Alors que le Medef fait aussi monter la pression, le haut-commissaire à la réforme des retraites, Jean-Paul Delevoye, vient d’essuyer un revers. Le syndicat Force ouvrière a mis sa menace à exécution : il se retire de la concertation sur la réforme des retraites, pour ne pas la cautionner. Le secrétaire général Yves Veyrier qui a adressé un courrier le 16 avril au haut-commissaire, s’en explique.
FO n’a jamais pratiqué la chaise vide dans les réformes majeures. Pour quelles raisons claquez-vous la porte ?
YVES VEYRIER. Dans les discussions menées par Jean-Paul Delevoye, il ne s’agit pas d’une négociation entre interlocuteurs à égalité, qui peut déboucher sur un compromis. Lorsqu’on est syndicats et employeurs, c’est de la négociation. Face à l’Etat nous sommes dans la consultation. C’est le gouvernement et le législateur qui ont le fin mot. Et toute la question est celle du degré de prise en compte de ce que nous défendons comme analyse, position et revendications. La question s’est posée dès le départ, puisque FO est opposée au système universel par points. Aujourd’hui nous sommes arrivés à la limite de l’exercice, car à l’évidence la question de l’âge et de la durée d’activité est discutée en dehors de la concertation.

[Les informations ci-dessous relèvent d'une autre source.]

(** What a pydantic [ValidationError] reports for [TextInput.text]. *)
Inductive ValidationError :=
| string_too_short (min_length : Z)
| string_too_long (max_length : Z)
| value_error (msg : string).

(** [@field_validator('text') validate_text] *)
Definition validate_text (v : Py.pystr) : ValidationError + Py.pystr :=
  if negb (Py.truthy (Py.strip v))
  then inl (value_error "Text cannot be empty or only whitespace")
  else inr (Py.strip v).

(** [TextInput(text=..., topic=..., topics=..., custom_weights=...)]:
    the constraints of [Field(..., min_length=10, max_length=50000)] are
    checked on the value as received, then the field validator runs. *)
Definition TextInput_new (text : Py.pystr) (topic : option Py.pystr)
    (topics : option (list Py.pystr)) (custom_weights : option (Py.dict float))
    : ValidationError + TextInput :=
  if Z.of_nat (length text) <? 10 then inl (string_too_short 10)
  else if 50000 <? Z.of_nat (length text) then inl (string_too_long 50000)
  else match validate_text text with
       | inl e => inl e
       | inr v => inr (mkTextInput v topic topics custom_weights)
       end.

End Schemas.

(** ** config.py *)

Module Config.

Record Settings := mkSettings {
  gemini_api_key : string;
  cache_enabled : bool;
  cache_ttl : Qc;
  grammar_weight : float;
  coherence_weight : float;
  relevance_weight : float;
  min_text_length : Z;
  max_text_length : Z
}.
Lemma historyInv_step m ev : historyInv m -> historyInv (step m ev).
Proof.
  apply (closed_step historyInv (fun _ _ => True)); try done; intros;
    auto using historyInv_emit, historyInv_cleanup, historyInv_create,
      historyInv_dispose.
Qed.

Lemma historyInv_runEvents evs : forall m,
  historyInv m -> historyInv (runEvents evs m).
Proof.
  induction evs as [|ev evs IH]; intros m H; [done|].
  apply IH, historyInv_step, H.
Qed.

(** ** What the constructor builds *)

Lemma pushOne_fields m a :
  options (pushOne m a) = options m
  /\ isLinux (pushOne m a) = isLinux m
  /\ submenu (pushOne m a) = submenu m
  /\ log (pushOne m a) = log m
  /\ focusedItem (pushOne m a) = focusedItem m
  /\ viewItems (pushOne m a)
     = viewItems m ++ [viewFor (options m) (length (children m)) a]
  /\ children (pushOne m a) = children m ++ [length (children m)].
Proof.
  unfold pushOne, viewFor, doGetActionViewItem.
  by destruct (a_kind a).
Qed.

Lemma push_cons a tl m : push (a :: tl) m = push tl (pushOne m a).
Proof. reflexivity. Qed.

Lemma push_fields actions : forall m,
  options (push actions m) = options m
  /\ isLinux (push actions m) = isLinux m
  /\ submenu (push actions m) = submenu m
  /\ log (push actions m) = log m
  /\ focusedItem (push actions m) = focusedItem m.
Proof.
  induction actions as [|a tl IH]; intros m; [done|].
  rewrite push_cons. destruct (IH (pushOne m a)) as (-> & -> & -> & -> & ->).
  by destruct (pushOne_fields m a) as (-> & -> & -> & -> & -> & _).
Qed.

Lemma push_items actions : forall m,
  children m = seq 0 (length (viewItems m)) ->
  viewItems (push actions m)
  = viewItems m
      ++ imap (fun i a => viewFor (options m) (length (viewItems m) + i) a)
           actions
  /\ children (push actions m)
     = seq 0 (length (viewItems m) + length actions).
Proof.
  induction actions as [|a tl IH]; intros m Hc.
  { cbn. by rewrite app_nil_r, Nat.add_0_r. }
  rewrite push_cons.
  destruct (pushOne_fields m a) as (Ho & _ & _ & _ & _ & Hv & Hch).
  destruct (IH (pushOne m a)) as [IHv IHc].
  { rewrite Hch, Hv, length_app, Hc, length_seq. cbn.
    by rewrite seq_app. }
  rewrite IHv, IHc, Ho, Hv, length_app, Hc, length_seq. cbn [length imap].
  split; [|f_equal; lia].
  rewrite <- app_assoc. cbn. rewrite Nat.add_0_r. do 2 f_equal.
  apply imap_ext. intros i x _. cbn. f_equal. lia.
Qed.

Lemma Menu_new_items actions opts linux :
  viewItems (Menu_new actions opts linux) = imap (viewFor opts) actions
  /\ children (Menu_new actions opts linux) = seq 0 (length actions)
  /\ options (Menu_new actions opts linux) = opts
  /\ isLinux (Menu_new actions opts linux) = linux
  /\ submenu (Menu_new actions opts linux) = None
  /\ log (Menu_new actions opts linux) = []
  /\ focusedItem (Menu_new actions opts linux) = None.
Proof.
  unfold Menu_new.
  destruct (push_fields actions
    {| viewItems := []; focusedItem := None; mnemonics := ∅; children := [];
       options := opts; isLinux := linux; submenu := None; nextMenu := 0;
       log := [] |}) as (-> & -> & -> & -> & ->).
  destruct (push_items actions
    {| viewItems := []; focusedItem := None; mnemonics := ∅; children := [];
       options := opts; isLinux := linux; submenu := None; nextMenu := 0;
       log := [] |} eq_refl) as (-> & ->).
  done.
Qed.

Lemma Menu_new_length actions opts linux :
  length (viewItems (Menu_new actions opts linux)) = length actions.
Proof.
  destruct (Menu_new_items actions opts linux) as (-> & _).
  apply length_imap.
Qed.

Lemma Menu_new_lookup actions opts linux i :
  viewItems (Menu_new actions opts linux) !! i
  = viewFor opts i <$> actions !! i.
Proof.
  destruct (Menu_new_items actions opts linux) as (-> & _).
  apply list_lookup_imap.
Qed.


(** ** The mnemonic index after construction *)


Lemma mnemonicByRule_single label k :
  mnemonicByRule label = Some k -> exists c, k = [c].
Proof.
  unfold mnemonicByRule. destruct (firstMarked false label); [|done].
  intros [= <-]. eauto.
Qed.

Lemma parseMnemonic_enabled b label :
  parseMnemonic true b label = if b then mnemonicByRule label else None.
Proof. destruct b; [apply parseMnemonic_by_rule|done]. Qed.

Pourquoi êtes-vous opposé à un régime universel ?
Dans un système universel c’est l’Etat qui pilote la totalité du régime. On absorbe de fait la partie complémentaire gérée paritairement par les syndicats et les employeurs, c’est-à-dire l’Arrco et l’Agirc. Dernièrement sur le régime général par exemple, l’Etat a décidé unilatéralement de désindexer les pensions pour 2019 et 2020. Demain, les syndicats pourraient ne plus avoir leur mot à dire pour défendre les retraites et le niveau des pensions. Or, du fait notamment des contraintes budgétaires européennes, les gouvernements raisonnent à l’économie. Les réformes successives du régime général depuis les années 1990 le montrent bien.
Selon le gouvernement un système par points serait plus juste et plus simple…
Le système par points permet surtout d’agir facilement sur le niveau des droits. En jouant sur la valeur d’achat des points et de rendement au moment de la transformation en pension on voit bien, l’Etat aura la maîtrise et pourra ajuster comme bon lui semblera. Je doute qu’il soit généreux.
Seriez-vous favorable à un allongement de l’âge de la retraite, comme le Medef qui préconise de relever l’âge légal de 62 ans pour arriver à 64 ans en 2028 ?
Non. On rend responsable de la difficulté d’équilibrer les finances de la protection sociale, les régimes eux-mêmes. Le problème c’est l’emploi et les politiques économiques qui depuis des années n’ont pas réussi à réduire le chômage, et ont généré beaucoup d’emplois précaires. En 2015 1,4 millions de personnes âgées entre 53 et 69 ans vivent sans emploi ni retraite. Parmi elles un quart a une allocation-chômage, un autre quart vit sur les ressources du conjoint et 10 % au RSA. Commençons par nous interroger sur les 140 milliards d’euros (Mds€) d’aides publiques accordées chaque année aux entreprises. Pour quels résultats sur l’emploi ? Si l’on a moins de ressources pour financer les retraites c’est du fait de cette situation. Et demain on voudrait aussi demander aux régimes de retraite de financer la dépendance, qui est du ressort de la santé. Tout cela est inacceptable.
Après avoir claqué la porte, que comptez-vous faire ?
Cette décision de nous retirer des discussions est une demande de nos militants. Dans les conditions actuelles on ne retournera pas discuter. Maintenant, FO a bien l’intention de se faire entendre. Il nous faut convaincre les salariés. Si le gouvernement ne change pas son fusil d’épaule, la mobilisation, et s’il le faut une grève de toutes et tous, sera à l’ordre du jour. En 2010, tous les syndicats et un très grand nombre de salariés étaient contre le recul de l’âge de la retraite.